Dovrebbe essere ormai chiaro a tutti che nessun partito può pensare il futuro in solitudine. Anche se esistono passati distinti, grandi tradizioni da mettere a frutto, il presente ci chiede di riconoscerci in quella unità  che abbiamo promesso ai cittadini.

Certo fa effetto sentire le nostre parole ripetute, forse addirittura rivendicate come proprie da bocche che sembravano prediligere altre canzoni, ma è un effetto piacevole. E’ il bello della democrazia.

Qualcuno aveva immaginato che il popolo delle primarie, quello che si era mescolato davanti ai seggi fosse tornato nelle proprie case private, o in case politiche nelle quali non aveva mai vissuto.

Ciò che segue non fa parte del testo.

Definition slot (s : sim) (h : Z) : port_slot_t := default zero_slot (s_ports s !! h).

(** [g_ports[h]] *)
Definition in_table (h : Z) : bool := (0 <=? h) && (h <? MSTPW_MAX_PORTS).
Definition get_slot (h : Z) : N port_slot_t := λ s,
  if in_table h then NDone (slot s h) s else NFault.
Definition upd_slot (h : Z) (f : port_slot_t → port_slot_t) : N unit := λ s,
  if in_table h then NDone tt (s <| s_ports ::= <[h := f (slot s h)]> |>) else NFault.

Definition br_handle_ok (h : Z) (s : sim) : bool :=
  (0 <=? h) && (h <? MSTPW_MAX_BRIDGES) && bool_decide (is_Some (s_bridges s !! h)).
Definition port_handle_ok (h : Z) (s : sim) : bool :=
  in_table h && bool_decide (is_Some (ps_prt (slot s h))).

(** The first index the test accepts, or -1. *)
Definition first_free (n : Z) (test : Z → bool) : Z :=
  default (-1) (head (filter test (zrange 0 (n - 1)))).
Definition alloc_br_handle (s : sim) : Z :=
  first_free MSTPW_MAX_BRIDGES (λ i, bool_decide (s_bridges s !! i = None)).
Definition alloc_port_handle (s : sim) : Z :=
  first_free MSTPW_MAX_PORTS (λ i, bool_decide (ps_prt (slot s i) = None)).

(** [if(!br_handle_ok(brh)) return -1;] and the like. *)
Definition on_bridge (brh : Z) (m : N Z) : N Z :=
  s ← nread; if negb (br_handle_ok brh s) then mret (-1) else m.
Definition on_port (porth : Z) (m : port_ptr → N Z) : N Z :=
  s ← nread;
  if negb (port_handle_ok porth s) then mret (-1) else
  match ps_prt (slot s porth) with Some prt => m prt | None => nfault end.

(** ** Capture *)

Definition MSTPW_CAPTURE_CAP : Z := 8192.

Definition capture_reset : N unit :=
  nupd (λ s, s <| s_capture ::= λ c,
    c <| cap_ring := ∅ |> <| cap_head := 0 |> <| cap_count := 0 |> <| cap_t := 0 |>
      <| cap_subsec := 0 |> |>).

(** The frame goes to the next free index, or takes the place of the oldest one. *)
Definition capture_push (c : capture_t) (now port : Z) (src data : list Z) (len : Z) : capture_t :=
  let c := if now ≠? cap_t c then c <| cap_t := now |> <| cap_subsec := 0 |> else c in
  let f := mk_capture_frame now (cap_subsec c) port len src data in
  let c := c <| cap_subsec ::= λ n, u32 (n + 1) |> in
  if cap_count c <? MSTPW_CAPTURE_CAP then
    c <| cap_ring ::= <[(cap_head c + cap_count c) mod MSTPW_CAPTURE_CAP := f]> |>
      <| cap_count ::= λ n, n + 1 |>
  else
    c <| cap_ring ::= <[cap_head c := f]> |>
      <| cap_head ::= λ n, (n + 1) mod MSTPW_CAPTURE_CAP |>.

Definition capture_record (port : Z) (src data : list Z) (len : Z) : N unit :=
  s ← nread;
  if negb (cap_on (s_capture s)) then nskip else
  ok ← nalloc;
  if negb ok then nskip else
  nupd (λ s, s <| s_capture ::= λ c, capture_push c (s_now s) port src data len |>).

(** ** BPDU transport *)

Definition frame_enqueue (src dst : Z) (data : list Z) (len : Z) : N unit :=
  ok ← nalloc;
  if negb ok then nskip else
  nupd (λ s, s <| s_seq ::= λ n, u32 (n + 1) |>) ;;
  nupd (λ s, s <| s_queue ::= λ q, q ++ [mk_frame (s_seq s) src dst len data] |>).

Definition frame_purge_dst (dst : Z) : N unit :=
  nupd (λ s, s <| s_queue ::= filter (λ f, f_dst f ≠ dst) |>).

Definition MSTPW_DELIVER_CAP : Z := 2000000.

(** The octets of a BPDU the code sends [size] of. *)
Definition bpdu_octets (b : bpdu_t) (size : Z) : list Z := take (Z.to_nat size) (put b).

(** MSTP_OUT_tx_bpdu, after the counters: the port has handle [porth] and address [src]. *)
Definition transmit (porth : Z) (src : list Z) (b : bpdu_t) (size : Z) : N unit :=
  let data := bpdu_octets b size in
  capture_record porth src data size ;;
  s ← nread;
  if negb (port_handle_ok porth s) then nskip else
  if ps_mute (slot s porth) then nskip else
  let peer := ps_peer (slot s porth) in
  if negb (port_handle_ok peer s) then nskip else
  frame_enqueue porth peer data size.

(** ** Calls into the protocol code *)

Definition lend_to (s : sim) (w : world) : world :=
  w <| w_out := [] |> <| w_clock := s_clock s |> <| w_calloc := s_calloc s |>.
Definition take_back (s : sim) (w : world) : sim :=
  s <| s_clock := w_clock w |> <| s_calloc := w_calloc w |>.

(** What the code does about the actions of a call, in their order: it transmits; a port
    can only be shut down when it receives a BPDU. *)
Definition perform (shutdown : N unit) (e : event) : N unit :=
  match e with
  | EvSend porth src _ b size => transmit porth src b size
  | EvShutdown _ => shutdown
  | EvSetState _ _ | EvFlush _ | EvAgeing _ _ => nskip
  end.

Definition call_with (shutdown : N unit) (brh : Z) {A} (m : M A) : N A := λ s,
  match s_bridges s !! brh with
  | None => NFault
  | Some w =>
      match m (lend_to s w) with
      | Done a w' =>
          (nfor_each (w_out w') (perform shutdown) ;; mret a)
            (take_back s w' <| s_bridges ::= <[brh := w']> |>)
      | Fault => NFault
      | OutOfFuel => NOutOfFuel
      end
  end.
Definition call (brh : Z) {A} (m : M A) : N A := call_with nfault brh m.

Definition read_prt (prt : port_ptr) : N port_t := λ s,
  match s_bridges s !! prt.1 ≫= λ w, w_ports w !! prt.2 with
  | Some x => NDone x s
  | None => NFault
  end.
Definition upd_prt_sysdeps (prt : port_ptr) (f : sysdep_if_data_t → sysdep_if_data_t) : N unit :=
  call prt.1 (upd_port prt.2 (λ x, x <| prt_sysdeps ::= f |>)).

(** ** Carrier *)

Definition port_carrier (porth : Z) (s : sim) : bool :=
  let p := slot s porth in
  if negb (ps_admin_up p) then false else
  if negb (port_handle_ok (ps_peer p) s) then true else
  ps_admin_up (slot s (ps_peer p)).

(** The first loop of [sync_carrier]: whether the carrier of the port has changed. *)
Definition set_carrier (porth : Z) : N bool :=
  s ← nread;
  if negb (port_handle_ok porth s) then mret false else
  match ps_prt (slot s porth) with
  | None => nfault
  | Some prt =>
      let carrier := port_carrier porth s in
      x ← read_prt prt;
      let changed := negb (Bool.eqb carrier (up (prt_sysdeps x))) in
      upd_prt_sysdeps prt (λ d, d <| up := carrier |>) ;;
      nwhen (changed && negb carrier) (frame_purge_dst porth) ;;
      mret changed
  end.

(** The second loop: the bridge is told. *)
Definition notify_carrier (porth : Z) (changed : bool) : N unit :=
  if negb changed then nskip else
  p ← get_slot porth;
  match ps_prt p with
  | None => nfault
  | Some prt =>
      x ← read_prt prt;
      let d := prt_sysdeps x in
      call prt.1 (MSTP_IN_set_port_enable prt.2 (up d) (speed d) (duplex d))
  end.

Definition sync_carrier (a b : Z) : N unit :=
  changed_a ← set_carrier a;
  changed_b ← set_carrier b;
  notify_carrier a changed_a ;;
  notify_carrier b changed_b.

Definition pull (p : port_slot_t) : port_slot_t := p <| ps_peer := -1 |> <| ps_mute := false |>.

Definition unplug (porth : Z) : N Z :=
  p ← get_slot porth;
  let peer := ps_peer p in
  upd_slot porth pull ;;
  s ← nread;
  nwhen (port_handle_ok peer s) (upd_slot peer pull) ;;
  mret peer.

(** MSTP_OUT_shutdown_port. *)
Definition sim_shutdown_port (porth : Z) : N unit :=
  upd_slot porth (λ p, p <| ps_admin_up := false |>) ;;
  p ← get_slot porth;
  sync_carrier porth (ps_peer p).

(** ** MAC addresses *)

Definition hexval (c : Z) : Z :=
  if is_digit c then c - 48
  else if (97 <=? c) && (c <=? 102) then c - 97 + 10
  else if (65 <=? c) && (c <=? 70) then c - 65 + 10
  else -1.

(** The octets read from the string; [out] holds those read so far. *)
Fixpoint parse_mac_from (s : list Z) (out : list Z) : option (list Z) :=
  if (length out <? ETH_ALEN)%nat then
    match s with
    | [] => None
    | c :: s1 =>
        if (c =? 58) || (c =? 45) then parse_mac_from s1 out else
        if hexval c <? 0 then None else
        match s1 with
        | [] => None
        | d :: s2 =>
            if hexval d <? 0 then None else
            parse_mac_from s2 (out ++ [u8 (Z.lor (Z.shiftl (hexval c) 4) (hexval d))])
        end
    end
  else Some out.

(** [None] is the null pointer. *)
Definition parse_mac (s : option string) : option (list Z) :=
  match s with Some s => parse_mac_from (chars s) [] | None => None end.

(** ** The C API: bridges and ports *)

Section api.
(** The stack buffer of RecalcConfigDigest, and the octets of the heap behind those of a
    frame: MSTP_IN_rx_bpdu copies a whole [bpdu_t], whatever the length of the frame. *)
Context (stack : list Z) (behind : frame_t → list Z).

Definition zero_if_sysdeps : sysdep_if_data_t := prt_sysdeps zero_port.
Definition zero_br_sysdeps : sysdep_br_data_t := br_sysdeps zero_bridge.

Il realismo, e il coraggio dei leader dei partiti che sotto il segno dell’Ulivo hanno preso l’impegno di fondare un partito nuovo è stato premiato e soprattutto è stata premiata la generosità di pensare questo partito non contro gli altri ma come avanguardia, anima, baricentro dell’Unione al servizio della sua unità.

Se dentro una campagna elettorale che poteva essere avvelenata dalla logica divisiva della nuova legge elettorale la nostra unità  ha superato tutte le prove questo è stato anche perchè Ds e Margherita, Fassino e Rutelli invece di ingranare la competizione partitica, costi quel che costi, hanno espresso apprezzamento anche per orientamenti di voto indirizzati verso altri partiti dell’Unione.

Ma questo è potuto capitare perchè i partiti dell’Ulivo hanno condiviso e sostenuto lealmente la linea di Prodi preoccupata dell’interesse generale più che da quello particolare.

Per questo motivo son sicuro che daremo seguito all’impegno di avviare il processo per la costituzione del nuovo partito costituendo gruppi unici dell’Ulivo alla Camera e al Senato: da subito. E’ la promessa che ho fatto agli elettori da capolista dell’Ulivo nella mia Sardegna: in italiano e in sardo.

Ma la stessa promessa è stata fatta in tutte le altre regioni del Paese da Prodi e dagli altri capilista a cominciare da Fassino e da Rutelli.